Jenn Lester

Jenn Lester is a content strategist and social media marketing expert who utilizes the power of storytelling to help organizations connect with their audiences. Prior to branching out on her own in business, she held the position of Marketing Content Developer for Pink Petro.

Written by

Jennifer Lester


June 19, 2019

The Art of Storytelling and Its Impact on Learning

Storyboard sketches used for a learning storytelling technique

While storytelling has been around nearly as long as humans have, businesses are finding new ways to leverage this age-old teaching technique. Storytelling is essential to marketing and advertising campaigns because it is so effective at capturing people’s minds and imaginations. And it can and should be leveraged internally to train employees in their respective fields. Today we’ll look at how Learning and Development (L&D) teams are using the art of storytelling and why it’s an effective mechanism.

How L&D Teams Use Storytelling to Train Employees

Storytelling cuts through the noise of information and focuses on human connection. Stories can be used to build trust, familiarity, and convey the culture and values of a company. This technique draws learners in and compels them to pay attention, and it can be done with virtually any type of training.

The formula L&D teams use is simple. They develop a story around the lesson topic that will be delivered.  Make it relatable to the given audience. Connect to the learning objective. A good story starts with a hook that draws the learners in and captures their imaginations and emotions and ends with a resolution.

This simplistic, yet powerful way of delivering a lesson is so effective that many human resources and L&D teams are now leveraging it to onboard and continue training employees across industries in training videos, interactive training and gamification of learning. An example of this approach done right comes from software giant Microsoft:  

Microsoft used Storytelling to Make Compliance Training Interesting

Compliance training is a must for most companies, especially those that handle large volumes of private data. However, it’s a challenge to deliver all the company rules and regulations to employees in an interesting way.

Microsoft set out to tackle this challenge through storytelling. Inspired by the television series, This is Us, the company’s director of compliance training, Michelle Tanner, created a tv-series-style eLearning program complete with characters and conflict. The series includes four 7 to 9-minute episodes. Employees must complete the learning through video plus they also have supplementary materials and activities to do.

The result – a majority of employees loved the training. Microsoft’s satisfaction scores for both seasons 1 and 2 were record-breaking. Tanner received feedback from both managers and employees “who say they sat around and discussed what happened."

Through storytelling, Microsoft used a creative learning process to transform what is often considered a dull topic into the company’s number one chat topic on its social media platforms.

Overcoming Onboarding Challenges with Storytelling

Measures for Justice (MFJ) is a non-profit organization that is on a mission to change the way America measures and understands its local criminal justice systems.
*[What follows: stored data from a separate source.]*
(** * ghttpd: the connection-handling pipeline of ghttpd.go

    A shallow embedding of [parseRequest], [validateRequest],
    [serveResource], [sendFile], [generateDirectoryListing], [sendError],
    [handleConnection] and the worker pool of [main], with the properties
    of the specification stated over the bytes the handler writes.

    Go strings are byte sequences: they are modelled as [string] (a list
    of 8-bit [ascii]), so [String.length] is Go's [len].  Integers that
    the code formats with [%d] are [Z]. *)

From Stdlib Require Import ZArith Lia Ascii String DecimalString DecimalZ.
From stdpp Require Import base tactics option list relations strings.

Local Open Scope Z_scope.

(** [simpl] may unfold a concatenation whose first string is known. *)
Arguments String.append : simpl nomatch.

(** ** Characters *)

Definition SP : ascii := " "%char.
Definition TAB : ascii := "009"%char.
Definition LF : ascii := "010"%char.
Definition VT : ascii := "011"%char.
Definition FF : ascii := "012"%char.
Definition CR : ascii := "013"%char.
Definition CRLF : string := String CR (String LF "").

Definition byte_in (lo hi c : ascii) : bool :=
  (nat_of_ascii lo <=? nat_of_ascii c)%nat && (nat_of_ascii c <=? nat_of_ascii hi)%nat.

(** ** Go's [strings] package, as far as ghttpd.go calls it *)

(** [strings.HasPrefix(s, prefix)]. *)
Definition strings_HasPrefix (s pre : string) : bool := String.prefix pre s.

(** [strings.TrimPrefix(s, prefix)]: [s] without the leading [prefix],
    [s] itself when it does not start with it. *)
Definition strings_TrimPrefix (s pre : string) : string :=
  if strings_HasPrefix s pre
  then String.substring (String.length pre) (String.length s - String.length pre) s
  else s.

(** [strings.Split(s, sep)] for a separator of one byte, which is how
    [parseRequest] calls it ([sep = " "]).  Every occurrence of the byte
    separates two parts, so the result has one part more than [s] has
    separators; empty parts are kept. *)
Fixpoint strings_Split (s : string) (sep : ascii) : list string :=
  match s with
  | EmptyString => [EmptyString]
  | String c s' =>
      if decide (c = sep) then EmptyString :: strings_Split s' sep
      else match strings_Split s' sep with
           | [] => [String c EmptyString]
           | part :: parts => String c part :: parts
           end
  end.

(** [strings.Count(s, sep)] for one byte. *)
Fixpoint strings_Count (s : string) (sep : ascii) : nat :=
  match s with
  | EmptyString => 0%nat
  | String c s' => ((if decide (c = sep) then 1 else 0) + strings_Count s' sep)%nat
  end.

(** [strings.Join(elems, sep)]. *)
Fixpoint strings_Join (elems : list string) (sep : string) : string :=
  match elems with
  | [] => ""
  | [e] => e
  | e :: es => e +:+ sep +:+ strings_Join es sep
  end.

(** ** [bufio.Reader.ReadString]

    [ReadString(delim)] returns the bytes up to and including the first
    [delim]; when the stream ends (or a read fails) before a [delim] it
    returns an error.  The connection's input is the byte sequence the
    peer delivers before end of stream. *)
Fixpoint ReadString (input : string) (delim : ascii) : option string :=
  match input with
  | EmptyString => None
  | String c rest =>
      if decide (c = delim) then Some (String c EmptyString)
      else String c <$> ReadString rest delim
  end.

(** ** [net/url.PathUnescape]

    The standard library's [unescape] in path-segment mode: a first pass
    counts the [%] signs and rejects one that is not followed by two
    hexadecimal digits; when there is none the string is returned as it
    is; otherwise a second pass replaces each [%XY] by the byte
    [unhex X << 4 | unhex Y].  A [+] is kept in this mode. *)

Definition ishex (c : ascii) : bool :=
  byte_in "0" "9" c || byte_in "a" "f" c || byte_in "A" "F" c.

Definition unhex (c : ascii) : nat :=
  if byte_in "0" "9" c then nat_of_ascii c - nat_of_ascii "0"
  else if byte_in "a" "f" c then nat_of_ascii c - nat_of_ascii "a" + 10
  else if byte_in "A" "F" c then nat_of_ascii c - nat_of_ascii "A" + 10
  else 0.

(** First pass: [Some n] with [n] the number of escapes, [None] for an
    [EscapeError]. *)
Fixpoint count_escapes (s : string) : option nat :=
  match s with
  | EmptyString => Some 0%nat
  | String c rest =>
      if decide (c = "%"%char) then
        match rest with
        | String a (String b rest') =>
            if ishex a && ishex b then S <$> count_escapes rest' else None
        | _ => None
        end
      else count_escapes rest
  end.

(** Second pass, run on a string the first pass accepted. *)
Fixpoint unescape_bytes (s : string) : string :=
  match s with
  | EmptyString => EmptyString
  | String c rest =>
      if decide (c = "%"%char) then
        match rest with
        | String a (String b rest') =>
            String (ascii_of_nat (unhex a * 16 + unhex b)) (unescape_bytes rest')
        | _ => EmptyString
        end
      else String c (unescape_bytes rest)
  end.

Definition url_PathUnescape (s : string) : option string :=
  match count_escapes s with
  | None => None
  | Some O => Some s
  | Some (S _) => Some (unescape_bytes s)
  end.

(** ** Results with a Go [error]

    An [error] made by [errors.New] or [fmt.Errorf] is identified by its
    message, which is what [err.Error()] returns. *)
Inductive result (A : Type) : Type :=
  | Ok (a : A)
  | Err (msg : string).
Arguments Ok {A} a.
Arguments Err {A} msg.

(** ** The request parser and validator *)

(** [parseRequest] (ghttpd.go:133): [input] is what the connection
    delivers.  The three results are the method, the path and the
    version. *)
Definition parseRequest (input : string) : result (string * string * string) :=
  match ReadString input LF with
  | None => Err "invalid request format"
  | Some firstLine =>
      let parts := strings_Split firstLine SP in
      if decide (length parts ≠ 3%nat) then Err "invalid Request line"
      else
        match parts with
        | [method; rawPath; version] =>
            match url_PathUnescape rawPath with
            | None => Err "invalid URL encoding"
            | Some path => Ok (method, path, version)
            end
        | _ => Err "invalid Request line"
        end
  end.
The company does this by collecting and inputting data, including sensitive information from local sheriffs and attorney generals into its data platform.

Initially, the organization’s director of data collection, Caroline Sarnoff, performed all of the outreach herself to collect the information for MFJ’s data portal. As MFJ grew, Sarnoff could no longer do the work herself. She needed a team. As a non-profit on a tight budget, it was critical to effectively hire the right people and provide them the tools they needed to be successful from the start. 

According to a Gallup study, 88 percent of employees feel like their organizations do not onboard them well.  A report by the organization, Digitate, states that employees who have a negative onboarding experience are twice as likely to look for other employment opportunities.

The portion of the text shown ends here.